Starting with the line that contains "inv (Consume len" and stopping after the line that contains "rewrite Z.min_l in", copy the entries below exactly. Include nothing else.

"""

Lemma Consume_ok b len :
  inv b -> 0 <= len ->
  inv (Consume len b) /\ contents (Consume len b) = zdrop len (contents b) /\
  room b <= room (Consume len b).
Proof.
  intros Hinv Hlen. pose proof Hinv as (Hr & Hw). unfold max_vector_size in Hw.
  unfold Consume. rewrite CanReadSize_eq by done. rewrite u64_id by lia.
  destruct (Z.eqb_spec (read_index_ b + Z.min len (write_index_ b - read_index_ b)) (write_index_ b)) as [He|Hne];
    unfold inv, contents, AsString, room, max_vector_size; simpl.
  - split_and!; try lia. rewrite slice_empty, zdrop_all; [done|]. rewrite zlen_slice; lia.
  - assert (Hlt : len < write_index_ b - read_index_ b) by lia.
    rewrite Z.min_l in * by lia. split_and!; try lia.
    rewrite (slice_split (read_index_ b) (read_index_ b + len) (write_index_ b)) by lia.
    rewrite zdrop_app; [done|]. rewrite zlen_slice; lia.
Qed.

(** [std::search] finds the leftmost occurrence. *)
Lemma search_Some pat l i :
  search pat l = Some i ->
  0 <= i /\ exists post, l = ztake i l ++ pat ++ post /\ zlen (ztake i l) = i.
Proof.
  revert i. induction l as [|x l IH]; intros i; cbn [search].
  - case_decide as Hp; [|done]. intros [= <-]. split; [lia|]. exists [].
    unfold ztake in Hp. rewrite take_nil in Hp. by subst.
  - case_decide as Hp.
    + intros [= <-]. split; [lia|]. exists (zdrop (zlen pat) (x :: l)). split; [|done].
      rewrite ztake_0. simpl. rewrite <- Hp at 1. by rewrite ztake_zdrop.
    + destruct (search pat l) as [j|] eqn:E; [|done]. intros [= <-].
      destruct (IH j eq_refl) as (Hj & post & Hl & Hn). split; [lia|]. exists post.
      unfold ztake in *. replace (Z.to_nat (Z.succ j)) with (S (Z.to_nat j)) by lia. simpl.
      split; [by f_equal | lia].
Qed.

Lemma search_None pat l : search pat l = None -> forall pre post, l <> pre ++ pat ++ post.
Proof.
  induction l as [|x l IH]; cbn [search]; case_decide as Hp; try done; intros H pre post Hl.
  - destruct pre, pat; simplify_eq/=.
  - destruct pre as [|y pre]; simplify_eq/=.
    + apply Hp. rewrite Hl. by apply ztake_app.
    + destruct (search pat (pre ++ pat ++ post)) eqn:E; [done|]. by eapply IH.
Qed.

Lemma search_leftmost pat l i :
  search pat l = Some i -> forall pre post, l = pre ++ pat ++ post -> i <= zlen pre.
Proof.
  revert i. induction l as [|x l IH]; intros i; cbn [search]; case_decide as Hp;
    try done; intros H pre post Hl; simplify_eq/=; try lia.
  destruct (search pat l) as [j|] eqn:E; [|done]. simplify_eq/=.
  destruct pre as [|y pre]; simplify_eq/=.
  - exfalso. apply Hp. rewrite Hl. by apply ztake_app.
  - specialize (IH j eq_refl pre post eq_refl). lia.
Qed.

(** The first line terminator after a text without one. *)
Lemma search_crlf body rest : search kCRLF body = None -> search kCRLF (body ++ kCRLF ++ rest) = Some (zlen body).
Proof.
  induction body as [|x body IH]; intros Hb; [done|].
  cbn [search app] in *. change (zlen kCRLF) with 2 in *.
  assert (Hx : ztake 2 (x :: body ++ kCRLF ++ rest) <> kCRLF).
  { intros H. case_decide as Hd; [done|]. apply Hd. destruct body as [|y body]; [by simplify_eq/=|].
    unfold ztake in *. simpl in *. done. }
  rewrite decide_False by done. case_decide; [done|].
  destruct (search kCRLF body); [done|]. rewrite (IH eq_refl). simpl. f_equal. lia.
Qed.

(** ** Operation sequences against the abstract queue *)

Inductive buf_op :=
| OpWrite (bs : list Z)          (* WriteRawData *)
| OpEnsure (n : Z)               (* EnsureWritableSize *)
| OpFill (bs : list Z)           (* EnsureWritableSize; store at GetWrite; Produce *)
| OpConsume (n : Z).

Definition run_op (o : buf_op) (b : IOBuffer) : option IOBuffer :=
  match o with
  | OpWrite bs => WriteRawData bs b
  | OpEnsure n => EnsureWritableSize n b
  | OpFill bs =>
      b1 ← EnsureWritableSize (zlen bs) b;
      b2 ← StoreAtWrite 0 bs b1;
      Some (Produce (zlen bs) b2)
  | OpConsume n => Some (Consume n b)
  end.

(** The specification: a first-in first-out queue of bytes. *)
Definition spec_op (o : buf_op) (q : list Z) : list Z :=
  match o with
  | OpWrite bs | OpFill bs => q ++ bs
  | OpEnsure _ => q
  | OpConsume n => zdrop n q
  end.

Definition run_ops (os : list buf_op) (b : IOBuffer) : option IOBuffer :=
  foldl (fun ob o => b ← ob; run_op o b) (Some b) os.
Definition spec_ops (os : list buf_op) (q : list Z) : list Z :=
  foldl (fun q o => spec_op o q) q os.
(* ===== verification/ByteOrder.v ===== *)
(** * Byte order (base/sys/byteorders.h)

    Object representations of unsigned integers on the little-endian hosts the
    framework targets, the compiler's byte-swap builtins, and the conversion
    functions of the header. *)
From S2P Require Import Prelude.

Module ByteOrder.

(** The [k] bytes of [n] in memory order on a little-endian host. *)
Fixpoint le_bytes (k : nat) (n : Z) : list Z :=
  match k with
  | O => []
  | S k' => n mod 256 :: le_bytes k' (n / 256)
  end.

(** The unsigned integer whose object representation is [bs]. *)
Fixpoint le_value (bs : list Z) : Z :=
  match bs with
  | [] => 0
  | b :: bs' => b + 256 * le_value bs'
  end.

(** [__builtin_bswap16/32/64]. *)
Definition bswap (k : nat) (x : Z) : Z := le_value (rev (le_bytes k x)).

Definition ByteSwap16 (x : Z) : Z := bswap 2 x.
Definition ByteSwap32 (x : Z) : Z := bswap 4 x.
Definition ByteSwap64 (x : Z) : Z := bswap 8 x.

(** [ARCH_CPU_LITTLE_ENDIAN] is defined. *)
Definition ByteSwapToLE16 (x : Z) : Z := x.
Definition ByteSwapToLE32 (x : Z) : Z := x.
Definition ByteSwapToLE64 (x : Z) : Z := x.
Definition NetToHost16 (x : Z) : Z := ByteSwap16 x.
Definition NetToHost32 (x : Z) : Z := ByteSwap32 x.
Definition NetToHost64 (x : Z) : Z := ByteSwap64 x.
Definition HostToNet16 (x : Z) : Z := ByteSwap16 x.
Definition HostToNet32 (x : Z) : Z := ByteSwap32 x.
Definition HostToNet64 (x : Z) : Z := ByteSwap64 x.

Lemma le_bytes_length k n : length (le_bytes k n) = k.
Proof. revert n. induction k; intros; simpl; auto. Qed.

Lemma le_bytes_ok k n : bytes_ok (le_bytes k n).
Proof. revert n. induction k; intros n; simpl; constructor; auto. apply Z.mod_pos_bound. lia. Qed.

Lemma le_value_bytes k n : 0 <= n < 256 ^ Z.of_nat k -> le_value (le_bytes k n) = n.
Proof.
  revert n. induction k as [|k IH]; intros n Hn; simpl; [simpl in Hn; lia|].
  rewrite Nat2Z.inj_succ, Z.pow_succ_r in Hn by lia.
  rewrite IH; [pose proof (Z.div_mod n 256 ltac:(lia)); lia|].
  split; [apply Z.div_pos; lia | apply Z.div_lt_upper_bound; lia].
Qed.

Lemma le_value_range bs : bytes_ok bs -> 0 <= le_value bs < 256 ^ zlen bs.
Proof.
  induction 1 as [|b bs Hb Hbs IH]; simpl; [lia|]. unfold is_byte in Hb.
  rewrite Nat2Z.inj_succ, Z.pow_succ_r by lia. lia.
Qed.

Lemma le_bytes_value bs : bytes_ok bs -> le_bytes (length bs) (le_value bs) = bs.
Proof.
  induction 1 as [|b bs Hb Hbs IH]; simpl; [done|]. unfold is_byte in Hb.
  rewrite (Z.mul_comm 256), Z.mod_add, Z.div_add, Z.mod_small, Z.div_small by lia. by rewrite Z.add_0_l, IH.
Qed.

Lemma bswap_bytes k x : le_bytes k (bswap k x) = rev (le_bytes k x).
Proof.
  unfold bswap. pose proof (le_bytes_value (rev (le_bytes k x))) as H.
  rewrite length_rev, le_bytes_length in H. apply H, Forall_rev, le_bytes_ok.
Qed.

Lemma bswap_invol k x : 0 <= x < 256 ^ Z.of_nat k -> bswap k (bswap k x) = x.
Proof. intros Hx. unfold bswap at 1. rewrite bswap_bytes, rev_involutive. by apply le_value_bytes. Qed.

(** Converting to network order puts the most significant byte first in
    memory, and converting back restores the value, for the 16-, 32- and 64-bit
    functions. *)
Theorem host_net_roundtrip x16 x32 x64 :
  0 <= x16 < 2 ^ 16 -> 0 <= x32 < 2 ^ 32 -> 0 <= x64 < 2 ^ 64 ->
  NetToHost16 (HostToNet16 x16) = x16 /\ NetToHost32 (HostToNet32 x32) = x32 /\
  NetToHost64 (HostToNet64 x64) = x64 /\
  le_bytes 2 (HostToNet16 x16) = [x16 / 256; x16 mod 256] /\
  le_bytes 4 (HostToNet32 x32) = rev (le_bytes 4 x32) /\
  le_bytes 8 (HostToNet64 x64) = rev (le_bytes 8 x64).
Proof.
  intros H16 H32 H64. split_and!; try (apply bswap_invol; simpl; lia); try apply bswap_bytes.
  unfold HostToNet16, ByteSwap16. rewrite bswap_bytes. simpl. f_equal. apply Z.mod_small.
  split; [apply Z.div_pos; lia | apply Z.div_lt_upper_bound; lia].
Qed.

Lemma host_net_roundtrip_witness :
  NetToHost16 (HostToNet16 1000) = 1000 /\ le_bytes 2 (HostToNet16 1000) = [3; 232].
Proof.
  destruct (host_net_roundtrip 1000 1 1) as (H1 & _ & _ & H4 & _); try lia.
  split; [exact H1 | exact H4].
Defined.

End ByteOrder.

"""

## Answer space
  inv (Consume len b) /\ contents (Consume len b) = zdrop len (contents b) /\
  room b <= room (Consume len b).
Proof.
  intros Hinv Hlen. pose proof Hinv as (Hr & Hw). unfold max_vector_size in Hw.
  unfold Consume. rewrite CanReadSize_eq by done. rewrite u64_id by lia.
  destruct (Z.eqb_spec (read_index_ b + Z.min len (write_index_ b - read_index_ b)) (write_index_ b)) as [He|Hne];
    unfold inv, contents, AsString, room, max_vector_size; simpl.
  - split_and!; try lia. rewrite slice_empty, zdrop_all; [done|]. rewrite zlen_slice; lia.
  - assert (Hlt : len < write_index_ b - read_index_ b) by lia.
    rewrite Z.min_l in * by lia. split_and!; try lia.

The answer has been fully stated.